Science blogger Andrew Maynard – who says he’s not a journalist but a “social media commentator” – posts some interesting thoughts in an article, “To tweet or not to tweet – social media and the scientific meeting.” Excerpt:
“Once upon a time, scientific conferences were predominantly about exchanging and examining new information with your peers – at least, they were in my field of research. Reporters just weren’t a part of the equation. Now, major conferences tend to be a media-fest – with the scientific community clamoring to have their messages and stories heard by all and sundry. There’s tremendous pressure to “sell” studies to the media – to work out what might appeal to a broad readership, then dress it up so it’s as attractive as possible. If you don’t believe me, just take a look at the press releases and media coverage surrounding something like an American Chemical Society meeting.

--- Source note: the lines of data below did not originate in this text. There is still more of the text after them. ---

Fixpoint span_digits (l : list ascii) : list ascii * list ascii :=
  match l with
  | c :: r =>
      if Str.is_digit c
      then let (ds, rest) := span_digits r in (c :: ds, rest)
      else ([], l)
  | [] => ([], [])
  end.

Definition digits_val (ds : list ascii) : Z :=
  fold_left (fun a c => a * 10 + Str.digit_val c)%Z ds 0%Z.

(** The fraction of a number (a dot and at least one digit), when there
    is one. *)
Definition match_frac (l : list ascii) : option (list ascii) * list ascii :=
  match l with
  | "."%char :: d :: r =>
      if Str.is_digit d
      then let (ds, rest) := span_digits (d :: r) in (Some ds, rest)
      else (None, l)
  | _ => (None, l)
  end.

Definition exp_digits (negative : bool) (l back : list ascii)
  : option Z * list ascii :=
  match span_digits l with
  | ([], _) => (None, back)
  | (ds, rest) =>
      (Some (if negative then - digits_val ds else digits_val ds)%Z, rest)
  end.

(** The exponent of a number (e or E, an optional sign and at least one
    digit), when there is one. *)
Definition match_exp (l : list ascii) : option Z * list ascii :=
  match l with
  | e :: r =>
      if Ascii.eqb e "e" || Ascii.eqb e "E" then
        match r with
        | "-"%char :: r' => exp_digits true r' l
        | "+"%char :: r' => exp_digits false r' l
        | _ => exp_digits false r l
        end
      else (None, l)
  | [] => (None, l)
  end.

(** A number: an optional minus sign, then 0 or a digit string without
    leading zero, then an optional fraction and an optional exponent.  It
    is an [int] without fraction and exponent, a [float] otherwise. *)
Definition match_number (l : list ascii) : option (pyobj * list ascii) :=
  let (negative, l1) :=
    match l with
    | "-"%char :: r => (true, r)
    | _ => (false, l)
    end in
  match l1 with
  | c :: r =>
      if Str.is_digit c then
        let (ip, r1) := if Ascii.eqb c "0" then ([c], r) else span_digits l1 in
        let (frac, r2) := match_frac r1 in
        let (ex, r3) := match_exp r2 in
        let sign := fun z : Z => if negative then (- z)%Z else z in
        match frac, ex with
        | None, None => Some (VInt (sign (digits_val ip)), r3)
        | _, _ =>
            let fd := match frac with Some ds => ds | None => [] end in
            let e := match ex with Some e => e | None => 0%Z end in
            Some (VFloat (Fdec (sign (digits_val (ip ++ fd)))
                               (e - Z.of_nat (length fd))), r3)
        end
      else None
  | [] => None
  end.

(** [d[k] = v] on a dict in insertion order. *)
Fixpoint dict_set (k : string) (v : pyobj) (d : list (string * pyobj))
  : list (string * pyobj) :=
  match d with
  | [] => [(k, v)]
  | (k', v') :: r =>
      if String.eqb k' k then (k', v) :: r else (k', v') :: dict_set k v r
  end.

Definition literal (word : string) (v : pyobj) (l : list ascii)
  : option (pyobj * list ascii) :=
  match strip_prefix (Str.chars word) l with
  | Some r => Some (v, r)
  | None => None
  end.

(** One JSON value at the head of [l]; [arr] and [obj] scan the items of
    an array and the members of an object. *)
Definition scan_step (arr obj : list ascii -> option (pyobj * list ascii))
  (l : list ascii) : option (pyobj * list ascii) :=
  match l with
  | [] => None
  | c :: r =>
      if Ascii.eqb c dquote then
        match scanstring r [] with
        | Some (s, r') => Some (VStr s, r')
        | None => None
        end
      else if Ascii.eqb c "{" then
        match skip_ws r with
        | "}"%char :: r' => Some (VDict [], r')
        | r' => obj r'
        end
      else if Ascii.eqb c "[" then
        match skip_ws r with
        | "]"%char :: r' => Some (VList [], r')
        | r' => arr r'
        end
      else if Ascii.eqb c "n" then literal "null" VNone l
      else if Ascii.eqb c "t" then literal "true" (VBool true) l
      else if Ascii.eqb c "f" then literal "false" (VBool false) l
      else
        match match_number l with
        | Some res => Some res
        | None =>
            if Ascii.eqb c "N" then literal "NaN" (VFloat Fnan) l
            else if Ascii.eqb c "I"
            then literal "Infinity" (VFloat (Finf false)) l
            else if Ascii.eqb c "-"
            then literal "-Infinity" (VFloat (Finf true)) l
            else None
        end
  end.

(** The items of an array from the head of [l] on: a value, then a comma
    and more items, or the closing bracket. *)
Definition array_step (scan : list ascii -> option (pyobj * list ascii))
  (arr : list ascii -> list pyobj -> option (pyobj * list ascii))
  (l : list ascii) (acc : list pyobj) : option (pyobj * list ascii) :=
  match scan l with
  | Some (v, r) =>
      match skip_ws r with
      | ","%char :: r' => arr (skip_ws r') (v :: acc)
      | "]"%char :: r' => Some (VList (rev (v :: acc)), r')
      | _ => None
      end
  | None => None
  end.

(** The members of an object from the head of [l] on: a key, a colon and
    a value, then a comma and more members, or the closing brace. *)
Definition object_step (scan : list ascii -> option (pyobj * list ascii))
  (obj : list ascii -> list (string * pyobj) -> option (pyobj * list ascii))
  (l : list ascii) (acc : list (string * pyobj))
  : option (pyobj * list ascii) :=
  match l with
  | q :: r =>
      if Ascii.eqb q dquote then
        match scanstring r [] with
        | Some (k, r1) =>
            match skip_ws r1 with
            | ":"%char :: r2 =>
                match scan (skip_ws r2) with
                | Some (v, r3) =>
                    match skip_ws r3 with
                    | ","%char :: r4 => obj (skip_ws r4) (dict_set k v acc)
                    | "}"%char :: r4 => Some (VDict (dict_set k v acc), r4)
                    | _ => None
                    end
                | None => None
                end
            | _ => None
            end
        | None => None
        end
      else None
  | [] => None
  end.

(** [scan_once] and its two loops.  The fuel bounds the number of nested
    calls; [json_loads] supplies enough of it for every text. *)
Fixpoint scan_once (fuel : nat) (l : list ascii) {struct fuel}
  : option (pyobj * list ascii) :=
  match fuel with
  | O => None
  | S n =>
      scan_step (fun l' => array_items n l' [])
                (fun l' => object_items n l' []) l
  end
with array_items (fuel : nat) (l : list ascii) (acc : list pyobj)
  {struct fuel} : option (pyobj * list ascii) :=
  match fuel with
  | O => None
  | S n => array_step (scan_once n) (array_items n) l acc
  end
with object_items (fuel : nat) (l : list ascii) (acc : list (string * pyobj))
  {struct fuel} : option (pyobj * list ascii) :=
  match fuel with
  | O => None
  | S n => object_step (scan_once n) (object_items n) l acc
  end.

(** [json.loads(s)]: one value between optional white space, and nothing
    after it. *)
Definition json_loads (s : string) : option pyobj :=
  let l := Str.chars s in
  match scan_once (2 * length l + 2) (skip_ws l) with
  | Some (v, r) =>
      match skip_ws r with
      | [] => Some v
      | _ :: _ => None
      end
  | None => None
  end.

(** Test texts are written with an apostrophe for the double quote. *)
Definition q (s : string) : string :=
  Str.of_chars
    (map (fun c => if Ascii.eqb c "'" then dquote else c) (Str.chars s)).

End Json.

As a result there is a tendency – at some conferences at least – for presentations to be less about peer to peer review and discussion, and more about broad dissemination and promotion. In this context, people want their work to be communicated in the media – but on their terms. In other words, they love the media when they feel they are on control, but get antsy if they feel that control slipping.”
How about tweeting from a meeting where non-peer-reviewed-data is being presented? Maynard writes:
If the aim of the meeting is to seriously assess and discuss someone’s unpublished research, I would hesitate to live tweet. I might blog – but only if it seemed appropriate given the state and significance of the research.
Journalists should be as transparent as this “social media commentator” is about how they’re going to use social media to cover health, medicine, science. Will there be different criteria? Different codes of ethics? Thanks to Maynard for his contribution to the discussion.